To reduce the computational burden of the nearest neighbor search (NNS) problem, most existing algorithms focus on ‘preprocessing’ the data set to reduce the number of objects to be examined for each querying operation (e.g., efficient data structures, metric space transforms). In this paper we present a quantization based nearest-neighbor-preserving metric approximation algorithm (QNNM) that leads to further complexity reduction by simplifying the metric computation. The proposed algorithm is based on three observations: (i) the query vector is fixed during the entire search process, (ii) the-minimum distance exhibits an extreme value distribution, and (iii) there is high homogeneity of viewpoints. Based on these, QNNM approximates original/benchmark metric in terms of preserving the fidelity of NNS rather than the distance itself, while achieving significantly lower complexity using a query-dependent quantizer.

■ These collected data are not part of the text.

(** [displaySubtitle], [displayTitle], [executionClass] *)
Definition displaySubtitle (isDebug : bool) : string := if isDebug then ui_type n else "".
Definition displayTitle : string :=
  if negb (ui_type n =s "record_operation") then (if ui_title n =s "" then ui_type n else ui_title n)
  else
    let operationLabel := getRecordOperationOperationLabel getRecordOperationOperation in
    let modelLabel := getRecordOperationModelLabel in
    if modelLabel =s "" then operationLabel else operationLabel +:+ " " +:+ modelLabel.
Definition executionClass : string :=
  match np_executionStatus p with
  | JStr s => if bool_decide (s ∈ ["running"; "success"; "error"]) then "execution-" +:+ s else ""
  | _ => ""
  end.

(** [isManualTrigger], [isPinned], [isDisabled] *)
Definition isManualTrigger : bool := ui_type n =s "manual_trigger".
Definition isPinned : bool := match editor with Some s => isNodePinned s (node_id n) | None => false end.
Definition isDisabled : bool := match editor with Some s => isNodeDisabled s (node_id n) | None => false end.

(** *** Sockets *)

(** [inputEntries], [outputEntries]: the name of a socket and its definition *)
Definition inputEntries : list (string * jsval) := ui_inputs n.
Definition outputEntries : list (string * jsval) := ui_outputs n.

Definition isOutputConnected (socketKey : string) : bool :=
  bool_decide (node_id n +:+ ":" +:+ socketKey ∈ np_connectedOutputsSet p).

(** [getInputSocketProps(socketEntry)], [getOutputSocketProps(socketEntry)]; the
    callbacks call those of the canvas, where there are any. *)
Definition getInputSocketProps (e : string * jsval) : socket_props :=
  SocketProps InputSocket e.1 (prop e.2 "label") (node_id n) false (bool_decide (np_snappedSocketKey p = Some e.1))
    node_isReadonly (negb node_isReadonly).
Definition getOutputSocketProps (e : string * jsval) : socket_props :=
  SocketProps OutputSocket e.1 (prop e.2 "label") (node_id n) (isOutputConnected e.1) false
    node_isReadonly (negb node_isReadonly).

(** *** The toolbar *)

(** [toolbarProps] without its cache, and with it: the props last made. *)
Definition fresh_toolbar : toolbar_props :=
  ToolbarProps (node_id n) isDisabled [ToolExecute; ToolDelete; ToolToggle; ToolConfig].
Definition toolbarProps (cache : option toolbar_props) : option toolbar_props * option toolbar_props :=
  if node_isReadonly then (None, cache)
  else
    let cache :=
      match cache with
      | Some t => if (tb_nodeId t =s node_id n) && Bool.eqb (tb_isDisabled t) isDisabled then t else fresh_toolbar
      | None => fresh_toolbar
      end in
    (Some cache, Some cache).

(** *** The style *)

(** [nodeStyle] where the configuration has no [getNodeStyle] of its own; a
    number that is not there is the default. *)
Definition nodeStyle_fallback (dc : dim_options) (cssProps : list (string * string)) : string :=
  let styles := "left:" +:+ num_toString (ui_x n) +:+ "px;top:" +:+ num_toString (ui_y n) +:+ "px;" in
  let styles := foldl (λ acc kv, acc +:+ kv.1 +:+ ":" +:+ kv.2 +:+ ";") styles cssProps in
  let maxSockets := Nat.max (length inputEntries) (length outputEntries) in
  let socketPitch := default (num_of_Z 24) (o_socketPitch dc) in
  let socketMinRows := default (num_of_Z 2) (o_socketMinRows dc) in
  let socketClearanceY := default (num_of_Z 10) (o_socketClearanceY dc) in
  let nodeChromeMinHeight := default (num_of_Z 68) (o_nodeChromeMinHeight dc) in
  let layoutRowCount := match maxSockets with O => num_of_Z 0 | k => num_max (num_of_nat k) socketMinRows end in
  let socketDrivenMinHeight :=
    if bool_decide (layoutRowCount = 0%Qc) then num_of_Z 0
    else (layoutRowCount * socketPitch + socketClearanceY * num_of_Z 2)%Qc in
  styles +:+ "min-height:" +:+ num_toString (num_max nodeChromeMinHeight socketDrivenMinHeight) +:+ "px;".

(** [nodeStyle] over a [DimensionConfig] *)
Definition nodeStyle (d : DimensionConfig) : string := getNodeStyle d num_toString n.
End node.

(** ** The mouse over a node *)

(** Where in the node an event happens. *)
Inductive node_place :=
| AtBody
| AtToolbar
| AtDot (t : socket_type) (key : string)
| AtRow (t : socket_type) (key : string)
| AtConnector (key : string).

(** [onHeaderMouseDown(ev)]: the selection it leaves. *)
Definition header_selection (nodeId : string) (ctrl : bool) (currentSelection : list string) : option (list string) :=
  let isSelected := bool_decide (nodeId ∈ currentSelection) in
  if ctrl then
    if isSelected then Some (bfilter (λ i, negb (i =s nodeId)) currentSelection) else Some (currentSelection ++ [nodeId])
  else if isSelected then None else Some [nodeId].

Definition select_nodes (ids : option (list string)) (s : store) : store :=
  match ids with Some ids => select s ids [] | None => s end.

(** An action of the store from the canvas. *)
Definition canvas_store (f : store → store) (c : canvas) : canvas := with_gestures c (gs_store f (cv_gestures c)).

Section mouse.
Context (reg : odoo_registry) (dims : DimensionConfig) (root : rect).
Context (progress : jsval) (connections : list ui_connection).

Definition header_mouseDown (n : ui_node) (ctrl : bool) (client : position) (c : canvas) : canvas :=
  let c := canvas_store (select_nodes (header_selection (node_id n) ctrl (canvas_selection c))) c in
  node_dragStart c (node_id n) client.

(** The props of a socket of the node. *)
Definition socket_of (c : canvas) (n : ui_node) (t : socket_type) (key : string) : socket_props :=
  let p := getWorkflowNodeProps c progress connections n in
  match t with
  | InputSocket => getInputSocketProps p (cv_editor c) (key, default JUndef (jget key (ui_inputs n)))
  | OutputSocket => getOutputSocketProps p (cv_editor c) (key, default JUndef (jget key (ui_outputs n)))
  end.

(** A press of a button of the mouse. *)
Definition node_mouseDown (n : ui_node) (place : node_place) (button : N) (ctrl : bool) (client : position) (c : canvas) : canvas :=
  let body :=
    if node_isReadonly (getWorkflowNodeProps c progress connections n) (cv_editor c)
    then canvas_mouseDown root c (MouseEvent button false false true client)
    else header_mouseDown n ctrl client c in
  let socket_call (d : option socket_ref) :=
    match d with Some d => socket_mouseDown root c d client | None => c end in
  match place with
  | AtBody => body
  | AtToolbar => c
  | AtDot t key => socket_call (onPointMouseDown (socket_of c n t key) button)
  | AtConnector key => socket_call (onQuickAddMouseDown (socket_of c n OutputSocket key) button)
  | AtRow t key =>
      match row_mouseDown (socket_of c n t key) false button with
      | Some d => socket_mouseDown root c d client
      | None => body
      end
  end.

(** Its release: the handlers of the sockets, and that of the document where no
    handler stops it. *)
Definition node_mouseUp (n : ui_node) (place : node_place) (client : position) (c : canvas) : canvas :=
  match place with
  | AtDot t key =>
      match onPointMouseUp (socket_of c n t key) with Some d => socket_mouseUp c d | None => c end
  | AtRow t key =>
      let c := match row_mouseUp (socket_of c n t key) with Some d => socket_mouseUp c d | None => c end in
      onDocumentMouseUp dims root c Elsewhere client
  | _ => onDocumentMouseUp dims root c Elsewhere client
  end.

(** [onNodeDoubleClick(ev)]; the callback is given when the canvas can be
    edited. *)
Definition node_doubleClick (n : ui_node) (place : node_place) (c : canvas) : canvas :=
  match place with
  | AtBody =>
      let p := getWorkflowNodeProps c progress connections n in
      if np_callbacks p then canvas_store (λ s, onNodeOpenConfig s (node_id n)) c else c
  | _ => c
  end.

(** [onDeleteNode], [onExecuteNode], [onToggleDisable] and [_onToolbarOpenConfig]:
    a click on a button of the toolbar, which is drawn when there are props. *)
Definition toolbar_action (nodeId : string) (k : toolbar_call) (s : store) : store :=
  match k with
  | ToolExecute | ToolConfig => onNodeOpenConfig s nodeId
  | ToolDelete => onNodeDelete reg s nodeId
  | ToolToggle => (onNodeToggleDisable s nodeId).1
  | ToolMenu => s
  end.
Definition node_toolbarClick (n : ui_node) (cache : option toolbar_props) (k : toolbar_call) (c : canvas) : outcome canvas :=
  let p := getWorkflowNodeProps c progress connections n in
  match (toolbarProps p (cv_editor c) cache).1 with
  | None => Ret c
  | Some t =>
      match toolbar_click t k with
      | Throw msg => Throw msg
      | Ret (k, _) => Ret (if node_isReadonly p (cv_editor c) then c else canvas_store (toolbar_action (node_id n) k) c)
      end
  end.

(** [onTriggerExecute(ev)]: the node an execution starts from. *)
Definition onTriggerExecute (n : ui_node) (c : canvas) : option string :=
  if node_isReadonly (getWorkflowNodeProps c progress connections n) (cv_editor c) then None else Some (node_id n).

(** A click on the button of the connector. *)
Definition node_quickAdd (n : ui_node) (key : string) (c : canvas) : canvas :=
  match onQuickAddClick (socket_of c n OutputSocket key) with
  | Some (i, k) => canvas_store (λ s, onSocketQuickAdd dims s i k) c
  | None => c
  end.

(** ** Properties *)

(** What a press on the body leaves as selection. *)
Lemma header_selected nodeId ctrl sel :
  let sel' := default sel (header_selection nodeId ctrl sel) in
  (∀ j, j ∈ sel' ↔ if ctrl then (if bool_decide (j = nodeId) then nodeId ∉ sel else j ∈ sel)
                   else if bool_decide (nodeId ∈ sel) then j ∈ sel else j = nodeId).
Proof using Type.
  intros sel' j. unfold sel', header_selection. destruct ctrl; case_bool_decide as E; unfold default; cbn [from_option id].
  - rewrite elem_of_bfilter, negb_true_iff, bool_decide_eq_false. case_bool_decide as Ej; [subst; tauto|tauto].
  - rewrite elem_of_app, list_elem_of_singleton. case_bool_decide as Ej; [subst|]; tauto.
  - done.
  - by rewrite list_elem_of_singleton.
Qed.

Lemma editable c s : cv_editor c = Some s → readonly (st_ui s) = false → canvas_canEdit c = true.
Proof using Type. intros Hs Hr. unfold canvas_canEdit, canEdit. by rewrite Hs, Hr. Qed.

Lemma editable_node c s n :
  cv_editor c = Some s → readonly (st_ui s) = false →
  node_isReadonly (getWorkflowNodeProps c progress connections n) (cv_editor c) = false.
Proof using Type. intros Hs Hr. unfold node_isReadonly, getWorkflowNodeProps. cbn [np_readonly]. by rewrite (editable c s Hs Hr), Hs. Qed.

We formulate a quantizer design problem where the goal is to minimize the average NNS error. We show how the query adaptive quantizers can be designed off-line without prior knowledge of the query and present an efficient and specifically tailored off-line optimization algorithm to find such optimal quantizer. Experimental results in a motion estimation (ME) application show minimal performance degradation (average 0.05dB loss) when using optimized 1-bit quantizer.